À terme, comment se lirait ce passage au crible des applications numériques de santé ?
On pourra imaginer que les applications seraient classées en fonction de leur conformité et efficacité. Si une application numérique de santé ne respecte pas certains critères éthiques essentiels, la Cnam pourrait demander à l’entreprise qui en est à l’origine de la retirer du marché. Les applications conformes, avec une évaluation claire du service médical rendu, pourront être référencées au sein de Mon espace santé, l’offre régalienne numérique où tous les utilisateurs pourront accéder aux informations ainsi qu’aux documents relatifs à leur parcours de soin.
Parmi les applications numériques en règle, celles alignées aves les référentiels de la Cnam, et donc les recommandations de la HAS, pourront non seulement être référencées, mais bénéficier d’un label "Mon espace santé". Cette certification aura une importance sur le marché, pour les patients comme pour les professionnels, afin d’aiguiller leurs choix entre les différentes applications numériques.
Quelles pistes envisagez-vous pour une meilleure prise en charge des Dispositifs médicaux (DM) ?
Jusqu’à présent, le processus de remboursement exigeait l’obtention de preuves cliniques avant de payer. En ce qui concerne la télésurveillance, l’Assurance maladie renverse la tendance, puisqu’on "paye pour voir". Déjà, des DM connectés ont profité d’investissements conséquents, sans que les premiers résultats cliniques aient prouvé l’amélioration pour les patients. Par là-même, nous sommes entrés dans une nouvelle phase où les entreprises de dispositifs médicaux numériques (DMN) vont devoir produire des données cliniques en temps réel afin d’évaluer le service médical rendu, et donc cerner si le DMN a vocation à être remboursé ou pas.
"Les entreprises de dispositifs médicaux numériques (DMN) vont devoir produire des données cliniques en temps réel afin d’évaluer le service médical rendu"

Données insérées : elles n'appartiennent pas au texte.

(* ===== verification/S3.v ===== *)
(** * Object storage

    [core/utils/s3.py] and [core/utils/aws.py]: the URI helpers, the object
    keys, the error translation and every S3 operation.  The boto3 client, the
    JSON and UTF-8 codecs and the bracketed-host check of [urllib] are
    parameters; the rest of [urlsplit] is written out.  The retry and breaker
    policy that [@resilient] adds is the kit's and is not applied here. *)
From stdpp Require Import base list gmap strings pretty numbers.
From Stdlib Require Import Ascii Lia ZArith.
From S2P Require Import Prelude PyStr PyVal Exceptions LogSanitize Utils Metrics.

(** ** [urllib.parse.urlsplit] *)

(** ASCII control characters and space, stripped from the left. *)
Definition c0_or_space (c : ascii) : bool := ord c <=? 32.
(** Tab, line feed and carriage return, removed everywhere. *)
Definition unsafe_url_char (c : ascii) : bool := (ord c =? 9) || (ord c =? 10) || (ord c =? 13).
Fixpoint drop_chars (f : ascii -> bool) (s : string) : string :=
  match s with
  | EmptyString => EmptyString
  | String c s' => if f c then drop_chars f s' else String c (drop_chars f s')
  end.
Definition is_alpha (c : ascii) : bool := is_upper c || is_lower c.
Definition scheme_char (c : ascii) : bool :=
  is_alpha c || is_digit c || is_char "+" c || is_char "-" c || is_char "." c.
Fixpoint any_char (f : ascii -> bool) (s : string) : bool :=
  match s with EmptyString => false | String c s' => f c || any_char f s' end.

(** The text before the first character satisfying [f], and from it on. *)
Fixpoint span_until (f : ascii -> bool) (s : string) : string * string :=
  match s with
  | EmptyString => (EmptyString, EmptyString)
  | String c s' => if f c then (EmptyString, s) else let '(a, b) := span_until f s' in (String c a, b)
  end.

(** Scheme and remainder. *)
Definition split_scheme (url : string) : string * string :=
  match cut_char ":" url with
  | (pre, Some rest) =>
      match pre with
      | String c _ => if is_alpha c && all_chars scheme_char pre then (lower pre, rest) else ("", url)
      | EmptyString => ("", url)
      end
  | (_, None) => ("", url)
  end.
Definition delimiter (c : ascii) : bool := is_char "/" c || is_char "?" c || is_char "#" c.
Definition query_or_fragment (c : ascii) : bool := is_char "?" c || is_char "#" c.

Section s3.
(** [_check_bracketed_netloc], on a net location with both brackets. *)
Context (bracketed_ok : string -> bool).
(* ===== verification/Mail.v ===== *)
(** * Outgoing mail

    [core/utils/ses.py]: the message that is built, the recipients it is
    sent to, and the sorting of client errors into retryable and permanent
    ones.  Rendering a message, the clock, the UUID, MIME-type guessing and
    the SES client are parameters; the retries of [@resilient] are the kit's. *)
From stdpp Require Import base list gmap strings pretty numbers.
From Stdlib Require Import Ascii Lia ZArith.
From S2P Require Import Prelude PyStr PyVal Exceptions LogSanitize Metrics S3.

Definition _SES_TRANSIENT_ERROR_CODES : list string :=
  ["Throttling"; "ThrottlingException"; "RequestLimitExceeded"; "TooManyRequestsException"; "ServiceUnavailable";
   "ServiceUnavailableException"; "InternalFailure"; "InternalServerError"; "RequestExpired"; "RequestTimeout";
   "RequestTimeoutException"].

(** [None] makes [get_aws_client] fall back to [AWS_REGION]. *)
Definition _ses_region (setting : option string) : option string :=
  match setting with Some r => if str_true r then Some r else None | None => None end.

Definition _sender_domain (sender : string) : string :=
  if contains "@" sender then str_or (strip (after_last "@" sender)) "localhost" else "localhost".
Definition _generate_message_id (uuid4_hex sender : string) : string :=
  "<" +:+ uuid4_hex +:+ "@" +:+ _sender_domain sender +:+ ">".

Record EmailAttachment := Attachment { at_filename : string; at_content_type : string; at_data : string }.

(** A MIME part with its subtype and the disposition's file name. *)
Inductive mime_part :=
| MIMEImage (data subtype filename : string)
| MIMEText (text subtype filename : string)
| MIMEApplication (data subtype filename : string).

(** The message: the HTML body, the parts that follow it in a
    [multipart/mixed] envelope ([None] for a bare HTML message), and the
    headers the code sets, in order. *)
Record message := Message {
  m_html : string;
  m_parts : option (list mime_part);
  m_headers : list (string * string);
}.

Record email := Email {
  recipient_emails : list string;
  subject : string;
  body_html : string;
  sender_email : option string;
  cc_emails : list string;
  bcc_emails : list string;
  in_reply_to : option string;
  references : list string;
  attachments : list EmailAttachment;
}.

Section mail.
Context (guess_extension : string -> option string) (decode_replace : string -> string).
Context (as_string : message -> result py_exn string).
Context (rid : option string) (cfg : san_config).
(** [send_raw_email(Source, Destinations, RawMessage)] of the client for a
    region: the [MessageId] of the response, if it has one. *)
Context (send_raw_email : option string -> string -> list string -> string -> result boto (option string)).

Definition _build_attachment_part (att : EmailAttachment) : mime_part :=
  let '(main, rest) := cut_char "/" (at_content_type att) in
  let sub := default "" rest in
  if String.eqb main "image" && str_true sub then MIMEImage (at_data att) sub (at_filename att)
  else if String.eqb main "text" then MIMEText (decode_replace (at_data att)) (str_or sub "plain") (at_filename att)
  else
    let sub' := str_or sub (str_or (default "" (guess_extension (at_content_type att))) "octet-stream") in
    MIMEApplication (at_data att) (lstrip (is_char ".") sub') (at_filename att).

Definition _classify_client_error (code text : string) : py_exn :=
  if str_in code _SES_TRANSIENT_ERROR_CODES
  then infra rid TransientError ("SES transient failure (" +:+ code +:+ "): " +:+ text)
  else infra rid SESException ("SES request failed (" +:+ str_or code "Unknown" +:+ "): " +:+ text).

(** [chain]: the references, ending with the message replied to unless they
    have it already. *)
Definition reference_chain (references : list string) (in_reply_to : string) : list string :=
  if str_in in_reply_to references then references else references ++ [in_reply_to].
Definition threaded (e : email) : option string :=
  match in_reply_to e with Some m => if str_true m then Some m else None | None => None end.

Definition build_message (e : email) (sender date message_id_header : string) : message :=
  Message (body_html e)
    (match attachments e with [] => None | l => Some (_build_attachment_part <$> l) end)
    ([("Subject", subject e); ("From", sender); ("To", join ", " (recipient_emails e))] ++
     match cc_emails e with [] => [] | cc => [("Cc", join ", " cc)] end ++
     [("Date", date); ("Message-ID", message_id_header)] ++
     match threaded e with
     | Some m => [("In-Reply-To", m); ("References", join " " (reference_chain (references e) m))]
     | None => []
     end).

Definition envelope_recipients (e : email) : list string := recipient_emails e ++ cc_emails e ++ bcc_emails e.
Definition len_val {A} (l : list A) : pyval := VInt (Z.of_nat (length l)).
Definition nonempty {A} (l : list A) : pyval := VBool (bool_decide (l <> [])).

(** The client call, with its errors translated. *)
Definition ses_call (e : email) (region : option string) (sender : string) (msg : message) : L (option string) :=
  match as_string msg with
  | Raise x => raise x
  | Ok raw =>
      match send_raw_email region sender (envelope_recipients e) raw with
      | Ok message_id => mret message_id
      | Raise (ClientError code text) =>
          emit ERROR "Failed to send email via SES" []
            (safe_extra cfg [("recipient_count", len_val (recipient_emails e)); ("subject", VStr (subject e));
                             ("error", VStr text); ("error_code", VStr code)]) true ≫= fun _ =>
          raise (_classify_client_error code text)
      | Raise (BotoCoreError text) =>
          emit ERROR "Transient SES failure" []
            (safe_extra cfg [("recipient_count", len_val (recipient_emails e)); ("subject", VStr (subject e));
                             ("error", VStr text)]) true ≫= fun _ =>
          raise (infra rid TransientError ("SES transport failure: " +:+ text))
      | Raise (Other x) => raise x
      end
  end.

Record sent := Sent { message_id : string; message_id_hdr : string; response : option string }.

Definition send_email (to_ms : Z -> Z -> pyval) (ses_sender ses_region : option string) (uuid4_hex date : string)
    (start stop : Z) (e : email) : L sent :=
  let sender := str_or (default "" (sender_email e)) (default "" ses_sender) in
  if negb (str_true sender)
  then raise (infra rid SESException "No sender email configured. Set SES_SENDER_EMAIL or pass sender_email.")
  else
    let message_id_header := _generate_message_id uuid4_hex sender in
    let msg := build_message e sender date message_id_header in
    emit INFO "Sending email via SES" []
      (safe_extra cfg
         [("recipient_count", len_val (recipient_emails e)); ("has_cc", nonempty (cc_emails e));
          ("has_bcc", nonempty (bcc_emails e)); ("attachment_count", len_val (attachments e));
          ("subject", VStr (subject e)); ("sender", VStr sender);
          ("threaded", VBool (match threaded e with Some _ => true | None => false end));
          ("message_id_header", VStr message_id_header)]) false ≫= fun _ =>
    response ← log_duration to_ms "ses_send_email" true
      [("recipient_count", len_val (recipient_emails e)); ("attachment_count", len_val (attachments e))] start stop
      (ses_call e (_ses_region ses_region) sender msg);
    let ses_message_id := default "" response in
    emit INFO "Email sent via SES" []
      (safe_extra cfg
         [("ses_message_id", VStr ses_message_id); ("message_id_header", VStr message_id_header);
          ("recipient_count", len_val (recipient_emails e)); ("subject", VStr (subject e))]) false ≫= fun _ =>
    mret (Sent ses_message_id message_id_header response).

(** ** What is sent, and what the caller sees *)

(** What a client error becomes. *)
Definition translated (b : boto) : py_exn :=
  match b with
  | ClientError code text => _classify_client_error code text
  | BotoCoreError text => infra rid TransientError ("SES transport failure: " +:+ text)
  | Other x => x
  end.

Lemma ses_call_spec e region sender msg raw logs : as_string msg = Ok raw ->
  exists logs', ses_call e region sender msg logs =
    (match send_raw_email region sender (envelope_recipients e) raw with
     | Ok m => Ok m
     | Raise b => Raise (translated b)
     end, logs ++ logs').
Proof.
  intros Hs. unfold ses_call. rewrite Hs.
  destruct (send_raw_email _ _ _ _) as [m|[code text|text|x]]; unfold mbind, act_bind;
    rewrite ?emit_safe by (apply (bool_decide_unpack _); by vm_compute); try (by eexists);
    exists []; by rewrite app_nil_r.
Qed.

Lemma transient_retried code text :
  (exists x, _classify_client_error code text = Custom x /\
     e_class x = if str_in code _SES_TRANSIENT_ERROR_CODES then TransientError else SESException).
Proof. unfold _classify_client_error. destruct (str_in _ _); by eexists. Qed.

(** One message, to exactly its recipients, or the right error.  With a
    sender configured and a message that renders, [send_email] makes one client
    call, to the To, Cc and Bcc addresses together; no header is named Bcc
    and the recipients named in the headers are the To and Cc lists only; the
    identifier returned is the Message-ID header; a reply carries the earlier
    references in order and the message replied to exactly once more if it
    was not among them.  A client error surfaces as [TransientError], which is
    retried, exactly for the throttling and internal codes and for transport
    failures, and as [SESException] otherwise; without a sender nothing is
    sent. *)
Theorem mail_sent_exact to_ms ses_sender ses_region uuid4_hex date start stop e logs :
  let sender := str_or (default "" (sender_email e)) (default "" ses_sender) in
  let hdr := _generate_message_id uuid4_hex sender in
  let msg := build_message e sender date hdr in
  let run := send_email to_ms ses_sender ses_region uuid4_hex date start stop e in
  (sender = "" -> exists x, run logs = (Raise (Custom x), logs) /\ e_class x = SESException) /\
  (forall raw, sender <> "" -> as_string msg = Ok raw ->
     exists logs', run logs =
       (match send_raw_email (_ses_region ses_region) sender (recipient_emails e ++ cc_emails e ++ bcc_emails e) raw with
        | Ok m => Ok (Sent (default "" m) hdr m)
        | Raise b => Raise (translated b)
        end, logs')) /\
  "Bcc" ∉ (m_headers msg).*1 /\
  od_get "To" (m_headers msg) = Some (join ", " (recipient_emails e)) /\
  (cc_emails e <> [] -> od_get "Cc" (m_headers msg) = Some (join ", " (cc_emails e))) /\
  od_get "Message-ID" (m_headers msg) = Some hdr /\
  (forall m, threaded e = Some m ->
     od_get "In-Reply-To" (m_headers msg) = Some m /\
     exists chain, od_get "References" (m_headers msg) = Some (join " " chain) /\ m ∈ chain /\
       (chain = references e \/ (chain = references e ++ [m] /\ m ∉ references e))) /\
  length (default [] (m_parts msg)) = length (attachments e).
Proof.
  intros sender hdr msg run. split; [|split].
  - intros Hs. unfold run, send_email. fold sender. rewrite Hs. cbn. by eexists.
  - intros raw Hs Hraw. unfold run, send_email. fold sender.
    rewrite (proj2 (str_true_spec sender) Hs). cbn [negb]. fold hdr msg. unfold mbind, act_bind.
    rewrite emit_safe by (apply (bool_decide_unpack _); by vm_compute).
    match goal with |- context [log_duration to_ms ?ev true ?ex start stop ?body ?l] =>
      destruct (ses_call_spec e (_ses_region ses_region) sender msg raw l Hraw) as [logs1 Hcall];
      destruct (log_duration_outcome to_ms ev true ex start stop body l _ _ Hcall) as (sample & Hd & _);
        [apply (bool_decide_unpack _); by vm_compute..|intros _; apply (bool_decide_unpack _); by vm_compute|]
    end.
    rewrite Hd. unfold envelope_recipients in *.
    destruct (send_raw_email _ _ _ _) as [m|b]; [|by eexists].
    rewrite emit_safe by (apply (bool_decide_unpack _); by vm_compute). by eexists.
  - unfold msg, build_message. cbn [m_headers m_parts]. split_and!.
    + rewrite !fmap_app. destruct (cc_emails e); destruct (threaded e); apply (bool_decide_unpack _); by vm_compute.
    + by destruct (cc_emails e).
    + by destruct (cc_emails e).
    + by destruct (cc_emails e).
    + intros m Hm. rewrite Hm. split; [by destruct (cc_emails e)|].
      exists (reference_chain (references e) m). split; [by destruct (cc_emails e)|].
      unfold reference_chain. destruct (str_in m (references e)) eqn:Hin.
      * apply str_in_spec in Hin. auto.
      * split; [apply elem_of_app; right; left|right]. split; [done|]. intros Hx%str_in_spec. congruence.
    + destruct (attachments e) as [|a l]; [done|]. cbn. by rewrite length_fmap.
Qed.
End mail.

(** ** Witness *)
Definition sample_mail : email :=
  Email ["a@x"] "Hello" "<p>" None ["c@x"] ["hidden@x"] (Some "<m1@x>") ["<m0@x>"] [].
Lemma mail_sent_exact_witness : exists logs',
  send_email (fun _ => None) (fun s => s) (fun _ => Ok "raw") None _DEFAULTS (fun _ _ _ _ => Raise (ClientError "Throttling" "slow"))
    (fun _ _ => VInt 1) (Some "from@x") None "u" "d" 0 1 sample_mail [] =
  (Raise (infra None TransientError "SES transient failure (Throttling): slow"), logs').
Proof.
  destruct (mail_sent_exact (fun _ => None) (fun s => s) (fun _ => Ok "raw") None _DEFAULTS
    (fun _ _ _ _ => Raise (ClientError "Throttling" "slow")) (fun _ _ => VInt 1) (Some "from@x") None "u" "d" 0 1
    sample_mail []) as (_ & H & _).
  destruct (H "raw") as [logs' Hl]; [done|reflexivity|]. exists logs'. exact Hl.
Defined.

La France se positionne comme un pays leader en matière de télésurveillance. Nous sommes l’un des premiers États qui s’engage à un remboursement généralisé. C’est un pari sur l’avenir. Le modèle économique néanmoins n’est pas encore tout à fait évident. Nous avançons à l’unisson pour que d’ici trois ans, on puisse obtenir de vrais résultats, et savoir comment continuer, et dans quelles proportions. L’enjeu est de bien positionner le curseur en matière de populations qui bénéficieraient d’une télésurveillance, permettant par exemple d’éviter une hospitalisation. Comme toujours, il s’agira d’évaluer le service rendu afin de prioriser.
Dans cette évolution du financement du système de santé, quelle place pour la prévention ?
La prévention constitue une priorité stratégique de l’Assurance maladie, notamment pour réduire le poids des maladies évitables au profit de tous les assurés, et notamment les plus vulnérables. Il s’agit donc de faire évoluer dans une certaine mesure le financement du système de santé ; c’est là l’une des conditions pour inciter les acteurs concernés à prévenir la survenue ou l’aggravation d’affections parfois lourdes. Les outils d’intelligence artificielle tout comme les dispositifs médicaux numériques pourront y contribuer, en offrant des solutions adaptées à la situation des patients dans un cadre financier dont la construction est à poursuivre.